• _TASK TO COMPLETE_
The line containing "[done|done|exact E|done|done]." and every line after it through the end of the records: return those exactly, and nothing more.

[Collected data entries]
▬▬▬

(** Reading changes the task count only: one more if a frame verified. *)
Lemma read_stage_identity script eof stream c r c' stream' :
  read_stage script eof stream c = Ret (r, c', stream') ->
  same_identity c (if r =? 1 then set_pending_task (pending_task c' - 1) c' else c').
Proof.
  revert stream c. induction script as [|ev script IH]; intros stream c; cbn [read_stage].
  { destruct (pending_close c); intros [= <- <- <-]; done. }
  destruct (pending_close c); [by intros [= <- <- <-]|].
  destruct (recv_part _ _ _ _) as [[| | |bs] st]; [apply IH|by intros [= <- <- <-]..|].
  intros H. peel H as m ?. destruct (_ <? _); [by injection H as <- <- <-|].
  destruct (stage _).
  - destruct (_ || _)%bool; [by injection H as <- <- <-|]. apply IH in H. exact H.
  - apply IH in H. exact H.
  - peel H as ok ?. destruct ok; injection H as <- <- <-; [|done].
    change (1 =? 1) with true. cbv iota. unfold same_identity.
    cbn. split_and!; [done..|]. lia.
Qed.

(** ** The invariant *)

Definition queued (sv : server) : list task :=
  ring_abs (high_priority_queue sv) ++ ring_abs (medium_priority_queue sv)
    ++ ring_abs (low_priority_queue sv).

(** The tasks in the queues and with the workers. *)
Definition outstanding (s : state) : list task := queued s.1 ++ s.2.

Definition tasks_of (i : nat) (ts : list task) : Z :=
  zlen (filter (fun t => t_fd t = Z.of_nat i) ts).

#[export] Instance tasks_of_proper i : Proper ((≡ₚ) ==> eq) (tasks_of i).
Proof. intros l k Hlk. unfold tasks_of, zlen. by rewrite Hlk. Qed.

Lemma tasks_of_cons i t ts :
  tasks_of i (t :: ts) = (if decide (t_fd t = Z.of_nat i) then 1 else 0) + tasks_of i ts.
Proof.
  unfold tasks_of. rewrite filter_cons. destruct (decide _); [apply zlen_cons|lia].
Qed.

Lemma tasks_of_none i ts t : tasks_of i ts = 0 -> t ∈ ts -> t_fd t <> Z.of_nat i.
Proof.
  intros H0 Ht Hi. unfold tasks_of in H0.
  assert (t ∈ filter (fun t => t_fd t = Z.of_nat i) ts) as Hf by (by apply list_elem_of_filter).
  destruct (filter _ ts); [by apply elem_of_nil in Hf|]. rewrite zlen_cons in H0.
  pose proof (zlen_nonneg l). lia.
Qed.

Lemma tasks_of_zero i ts : (forall t, t ∈ ts -> t_fd t <> Z.of_nat i) -> tasks_of i ts = 0.
Proof.
  intros H. unfold tasks_of. destruct (filter _ ts) as [|t l] eqn:E; [done|].
  assert (t ∈ filter (fun t => t_fd t = Z.of_nat i) ts) as Hf by (rewrite E; left).
  apply list_elem_of_filter in Hf as [Hi Ht]. by destruct (H t Ht).
Qed.

(** The task's connection is the one now in its slot. *)
Definition belongs (cs : list client) (t : task) : Prop :=
  exists c, 0 <= t_fd t /\ cs !! Z.to_nat (t_fd t) = Some c /\ fd c = t_fd t /\
    connected c = true /\ generation c = client_generation t /\ connection_id c = t_connection_id t.

Definition rings (sv : server) : list message_queue :=
  [high_priority_queue sv; medium_priority_queue sv; low_priority_queue sv].

Record inv (s : state) : Prop := {
  inv_len : zlen (clients s.1) = FD_SETSIZE;
  inv_rings : Forall (ring_inv CAPACITY) (rings s.1);
  inv_fd i c : clients s.1 !! i = Some c -> connected c = true -> fd c = Z.of_nat i;
  inv_pending i c : clients s.1 !! i = Some c -> pending_task c = tasks_of i (outstanding s);
  inv_belongs : Forall (belongs (clients s.1)) (outstanding s) }.

Lemma put_client_Ret sv i c sv' :
  put_client sv i c = Ret sv' ->
  0 <= i < zlen (clients sv) /\ sv' = set_clients (<[Z.to_nat i := c]> (clients sv)) sv.
Proof.
  unfold put_client. intros H. peel H as cs E. injection H as <-.
  apply set_at_Ret in E as [? ->]. done.
Qed.

(** A connection keeps its identity, its count follows the outstanding tasks. *)
Lemma inv_update sv fl sv' fl' i c c' :
  inv (sv, fl) -> clients sv !! i = Some c ->
  clients sv' = <[i := c']> (clients sv) -> Forall (ring_inv CAPACITY) (rings sv') ->
  same_identity c (set_pending_task (pending_task c) c') ->
  (forall j, tasks_of j (outstanding (sv', fl'))
     = tasks_of j (outstanding (sv, fl))
       + (if decide (j = i) then pending_task c' - pending_task c else 0)) ->
  Forall (belongs (clients sv)) (outstanding (sv', fl')) ->
  inv (sv', fl').
Proof.
  intros Hi Hc Hcs Hr Hid Hp Hb. pose proof (lookup_lt_Some _ _ _ Hc) as Hlt.
  destruct Hid as (Hf & Hcon & Hg & Hcid & _). cbn in Hf, Hcon, Hg, Hcid.
  split; cbn [fst snd]; rewrite ?Hcs.
  - rewrite zlen_insert. apply (inv_len _ Hi).
  - done.
  - intros j cj. destruct (decide (j = i)) as [->|Hne].
    + rewrite list_lookup_insert_eq by done. intros [= <-]. rewrite Hcon, Hf.
      by apply (inv_fd _ Hi).
    + rewrite list_lookup_insert_ne by done. apply (inv_fd _ Hi).
  - intros j cj. rewrite Hp. destruct (decide (j = i)) as [->|Hne].
    + rewrite list_lookup_insert_eq by done. intros [= <-].
      pose proof (inv_pending _ Hi i c Hc) as E. lia.
    + rewrite list_lookup_insert_ne by done. intros Hj. rewrite Z.add_0_r.
      by apply (inv_pending _ Hi).
  - eapply Forall_impl; [exact Hb|]. intros t (ct & H0 & Hct & Hft & Hcc & Hgt & Hidt).
    destruct (decide (Z.to_nat (t_fd t) = i)) as [<-|Hne].
    + exists c'. rewrite list_lookup_insert_eq by done. rewrite Hc in Hct. injection Hct as <-.
      split_and!; congruence.
    + exists ct. by rewrite list_lookup_insert_ne.
Qed.

(** A slot without outstanding tasks may change hands. *)
Lemma inv_slot sv fl sv' i c c' :
  inv (sv, fl) -> clients sv !! i = Some c -> tasks_of i (outstanding (sv, fl)) = 0 ->
  clients sv' = <[i := c']> (clients sv) -> rings sv' = rings sv ->
  pending_task c' = 0 -> (connected c' = true -> fd c' = Z.of_nat i) ->
  inv (sv', fl).
Proof.
  intros Hi Hc H0 Hcs Hr Hp Hfd. pose proof (lookup_lt_Some _ _ _ Hc) as Hlt.
  assert (outstanding (sv', fl) = outstanding (sv, fl)) as Ho.
  { unfold outstanding, queued. cbn [fst snd]. unfold rings in Hr. by injection Hr as -> -> ->. }
  split; cbn [fst snd]; rewrite ?Hcs, ?Ho.
  - rewrite zlen_insert. apply (inv_len _ Hi).
  - rewrite Hr. apply (inv_rings _ Hi).
  - intros j cj. destruct (decide (j = i)) as [->|Hne].
    + rewrite list_lookup_insert_eq by done. by intros [= <-].
    + rewrite list_lookup_insert_ne by done. apply (inv_fd _ Hi).
  - intros j cj. destruct (decide (j = i)) as [->|Hne].
    + rewrite list_lookup_insert_eq by done. intros [= <-]. lia.
    + rewrite list_lookup_insert_ne by done. apply (inv_pending _ Hi).
  - pose proof (inv_belongs _ Hi) as Hb. rewrite Forall_forall in Hb |- *. intros t Ht.
    destruct (Hb t Ht) as (ct & Ht0 & Hct & Hrest). exists ct. split; [done|].
    rewrite list_lookup_insert_ne; [done|].
    pose proof (tasks_of_none _ _ t H0 Ht). lia.
Qed.

Lemma rings_outstanding sv sv' fl :
  rings sv' = rings sv -> outstanding (sv', fl) = outstanding (sv, fl).
Proof. intros [= E1 E2 E3]. unfold outstanding, queued. cbn [fst snd]. by rewrite E1, E2, E3. Qed.

(** Work on one connection that leaves the tasks alone. *)
Lemma inv_same sv fl sv' i c c' :
  inv (sv, fl) -> clients sv !! i = Some c -> same_identity c c' ->
  clients sv' = <[i := c']> (clients sv) -> rings sv' = rings sv -> inv (sv', fl).
Proof.
  intros Hi Hc Hid Hcs Hr.
  apply (inv_update sv fl sv' fl i c c' Hi Hc Hcs).
  - rewrite Hr. apply (inv_rings _ Hi).
  - unfold same_identity in *. cbn. tauto.
  - intros j. rewrite (rings_outstanding sv sv' fl Hr). destruct Hid as (_ & _ & _ & _ & ->).
    destruct (decide _); lia.
  - rewrite (rings_outstanding sv sv' fl Hr). apply (inv_belongs _ Hi).
Qed.

Lemma update_session_frame i f sv sv' :
  update_session i f sv = Ret sv' -> clients sv' = clients sv /\ rings sv' = rings sv.
Proof. unfold update_session. intros H. peel H as s0 ?. by injection H as <-. Qed.

Lemma writable_inv script sv fl i sv' out :
  inv (sv, fl) -> handle_client_writable script sv i = Ret (sv', out) -> inv (sv', fl).
Proof.
  intros Hi H. unfold handle_client_writable in H. peel H as c Hc.
  apply get_at_Ret in Hc as [_ Hc]. destruct (_ =? 0); [by injection H as <- <-|].
  peel H as [[r c1] w] E. apply chunk_identity in E. destruct (r =? -1); [|destruct (r =? 1)].
  - peel H as sv1 E1. apply put_client_Ret in E1 as [_ ->]. injection H as <- <-.
    apply (inv_same sv fl _ (Z.to_nat i) c (advance_send_queue (set_pending_close true c1)));
      [done|done|exact E|done|done].
  - peel H as sv1 E1. peel H as sv2 E2. apply put_client_Ret in E2 as [_ ->]. injection H as <- <-.
    assert (clients sv1 = clients sv /\ rings sv1 = rings sv) as [Hcs Hr].
    { destruct (session c1); [by apply update_session_frame in E1|by injection E1 as <-]. }
    apply (inv_same sv fl _ (Z.to_nat i) c (set_packet_sent (u64 (packet_sent c1 + 1)) c1));
      [done|done|exact E| |exact Hr].
    cbn. by rewrite Hcs.
  - peel H as sv1 E1. apply put_client_Ret in E1 as [_ ->]. injection H as <- <-.
    by apply (inv_same sv fl _ (Z.to_nat i) c c1).
Qed.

▬▬▬

• _YOUR RESPONSE_
      [done|done|exact E|done|done].
  - peel H as sv1 E1. peel H as sv2 E2. apply put_client_Ret in E2 as [_ ->]. injection H as <- <-.
    assert (clients sv1 = clients sv /\ rings sv1 = rings sv) as [Hcs Hr].
    { destruct (session c1); [by apply update_session_frame in E1|by injection E1 as <-]. }
    apply (inv_same sv fl _ (Z.to_nat i) c (set_packet_sent (u64 (packet_sent c1 + 1)) c1));
      [done|done|exact E| |exact Hr].
    cbn. by rewrite Hcs.
  - peel H as sv1 E1. apply put_client_Ret in E1 as [_ ->]. injection H as <- <-.
    by apply (inv_same sv fl _ (Z.to_nat i) c c1).
Qed.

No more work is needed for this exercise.